# ASSIGNMENT
Show, in full, each line of the data that contains "aliases".
******
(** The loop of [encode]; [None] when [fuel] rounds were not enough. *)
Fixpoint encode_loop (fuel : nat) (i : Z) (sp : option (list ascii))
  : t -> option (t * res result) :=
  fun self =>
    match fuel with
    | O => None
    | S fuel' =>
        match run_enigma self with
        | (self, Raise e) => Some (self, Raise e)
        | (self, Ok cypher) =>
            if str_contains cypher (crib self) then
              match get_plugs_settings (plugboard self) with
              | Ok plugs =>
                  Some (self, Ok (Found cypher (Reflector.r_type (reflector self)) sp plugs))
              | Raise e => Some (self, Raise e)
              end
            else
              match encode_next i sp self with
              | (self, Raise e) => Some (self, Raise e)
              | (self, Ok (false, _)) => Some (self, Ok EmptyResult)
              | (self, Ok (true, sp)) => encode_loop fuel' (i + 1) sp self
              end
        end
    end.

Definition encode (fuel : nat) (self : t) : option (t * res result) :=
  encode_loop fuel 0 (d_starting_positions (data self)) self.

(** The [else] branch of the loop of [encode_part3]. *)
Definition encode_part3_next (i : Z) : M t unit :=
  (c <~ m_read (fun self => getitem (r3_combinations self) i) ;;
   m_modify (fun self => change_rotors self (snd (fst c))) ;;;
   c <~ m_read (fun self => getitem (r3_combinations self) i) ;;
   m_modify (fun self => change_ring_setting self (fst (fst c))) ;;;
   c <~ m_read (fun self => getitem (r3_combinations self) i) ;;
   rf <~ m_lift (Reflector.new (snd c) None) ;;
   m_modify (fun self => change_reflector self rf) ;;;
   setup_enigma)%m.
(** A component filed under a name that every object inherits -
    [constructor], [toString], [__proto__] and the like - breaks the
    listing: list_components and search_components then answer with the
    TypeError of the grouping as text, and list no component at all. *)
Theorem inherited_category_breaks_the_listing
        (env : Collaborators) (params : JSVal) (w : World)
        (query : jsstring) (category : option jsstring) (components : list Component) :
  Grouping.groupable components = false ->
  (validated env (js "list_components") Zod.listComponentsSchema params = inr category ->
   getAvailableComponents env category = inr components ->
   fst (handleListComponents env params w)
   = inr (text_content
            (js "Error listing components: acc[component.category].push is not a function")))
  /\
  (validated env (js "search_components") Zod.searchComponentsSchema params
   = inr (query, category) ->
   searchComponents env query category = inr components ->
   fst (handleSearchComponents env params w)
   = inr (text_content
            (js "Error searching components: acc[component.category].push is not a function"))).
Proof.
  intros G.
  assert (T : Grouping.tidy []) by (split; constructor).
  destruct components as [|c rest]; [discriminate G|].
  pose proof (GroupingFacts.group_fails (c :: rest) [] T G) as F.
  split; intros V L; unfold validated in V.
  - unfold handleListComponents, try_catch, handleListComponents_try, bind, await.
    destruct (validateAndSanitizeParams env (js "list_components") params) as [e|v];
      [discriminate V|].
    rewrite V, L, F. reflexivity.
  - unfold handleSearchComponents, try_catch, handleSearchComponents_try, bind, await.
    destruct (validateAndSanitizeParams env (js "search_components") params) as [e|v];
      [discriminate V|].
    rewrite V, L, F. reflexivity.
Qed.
******
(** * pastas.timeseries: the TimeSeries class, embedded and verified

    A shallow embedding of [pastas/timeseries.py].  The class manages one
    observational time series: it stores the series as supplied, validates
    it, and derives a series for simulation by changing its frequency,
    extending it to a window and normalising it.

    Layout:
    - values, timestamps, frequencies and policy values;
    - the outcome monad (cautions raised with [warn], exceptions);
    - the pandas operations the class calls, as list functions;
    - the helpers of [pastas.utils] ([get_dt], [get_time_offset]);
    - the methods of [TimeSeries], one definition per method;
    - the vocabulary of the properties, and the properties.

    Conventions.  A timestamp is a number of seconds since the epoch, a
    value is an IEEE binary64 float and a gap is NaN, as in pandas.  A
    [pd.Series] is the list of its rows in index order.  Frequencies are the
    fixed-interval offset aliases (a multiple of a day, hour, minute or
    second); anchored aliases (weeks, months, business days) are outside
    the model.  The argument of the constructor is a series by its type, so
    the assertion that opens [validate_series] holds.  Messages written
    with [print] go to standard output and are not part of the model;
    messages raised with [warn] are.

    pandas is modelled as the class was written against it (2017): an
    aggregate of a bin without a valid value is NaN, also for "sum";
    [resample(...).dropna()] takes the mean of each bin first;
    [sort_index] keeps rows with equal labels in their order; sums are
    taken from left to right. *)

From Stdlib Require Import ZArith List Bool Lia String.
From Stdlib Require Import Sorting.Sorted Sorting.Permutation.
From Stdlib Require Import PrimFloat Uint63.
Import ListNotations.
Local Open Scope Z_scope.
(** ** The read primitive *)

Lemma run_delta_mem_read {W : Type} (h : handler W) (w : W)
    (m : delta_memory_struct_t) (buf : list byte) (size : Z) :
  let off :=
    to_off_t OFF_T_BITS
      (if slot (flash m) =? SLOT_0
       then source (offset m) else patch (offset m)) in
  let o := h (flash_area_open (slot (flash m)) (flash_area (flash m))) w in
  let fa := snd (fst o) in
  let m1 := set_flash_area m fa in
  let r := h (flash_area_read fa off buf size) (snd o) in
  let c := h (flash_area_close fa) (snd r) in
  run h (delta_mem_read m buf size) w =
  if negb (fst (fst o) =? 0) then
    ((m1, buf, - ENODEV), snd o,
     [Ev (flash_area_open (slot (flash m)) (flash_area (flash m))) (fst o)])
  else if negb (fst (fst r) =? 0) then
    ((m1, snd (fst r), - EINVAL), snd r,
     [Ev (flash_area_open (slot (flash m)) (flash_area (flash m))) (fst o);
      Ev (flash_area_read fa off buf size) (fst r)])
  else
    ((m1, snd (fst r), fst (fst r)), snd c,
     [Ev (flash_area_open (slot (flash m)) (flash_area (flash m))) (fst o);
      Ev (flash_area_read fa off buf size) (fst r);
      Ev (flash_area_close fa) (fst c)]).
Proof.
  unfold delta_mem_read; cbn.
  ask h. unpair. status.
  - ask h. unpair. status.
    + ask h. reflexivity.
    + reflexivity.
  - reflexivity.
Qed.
******
# RESPONSE BELOW
    fixed-interval offset aliases (a multiple of a day, hour, minute or
    second); anchored aliases (weeks, months, business days) are outside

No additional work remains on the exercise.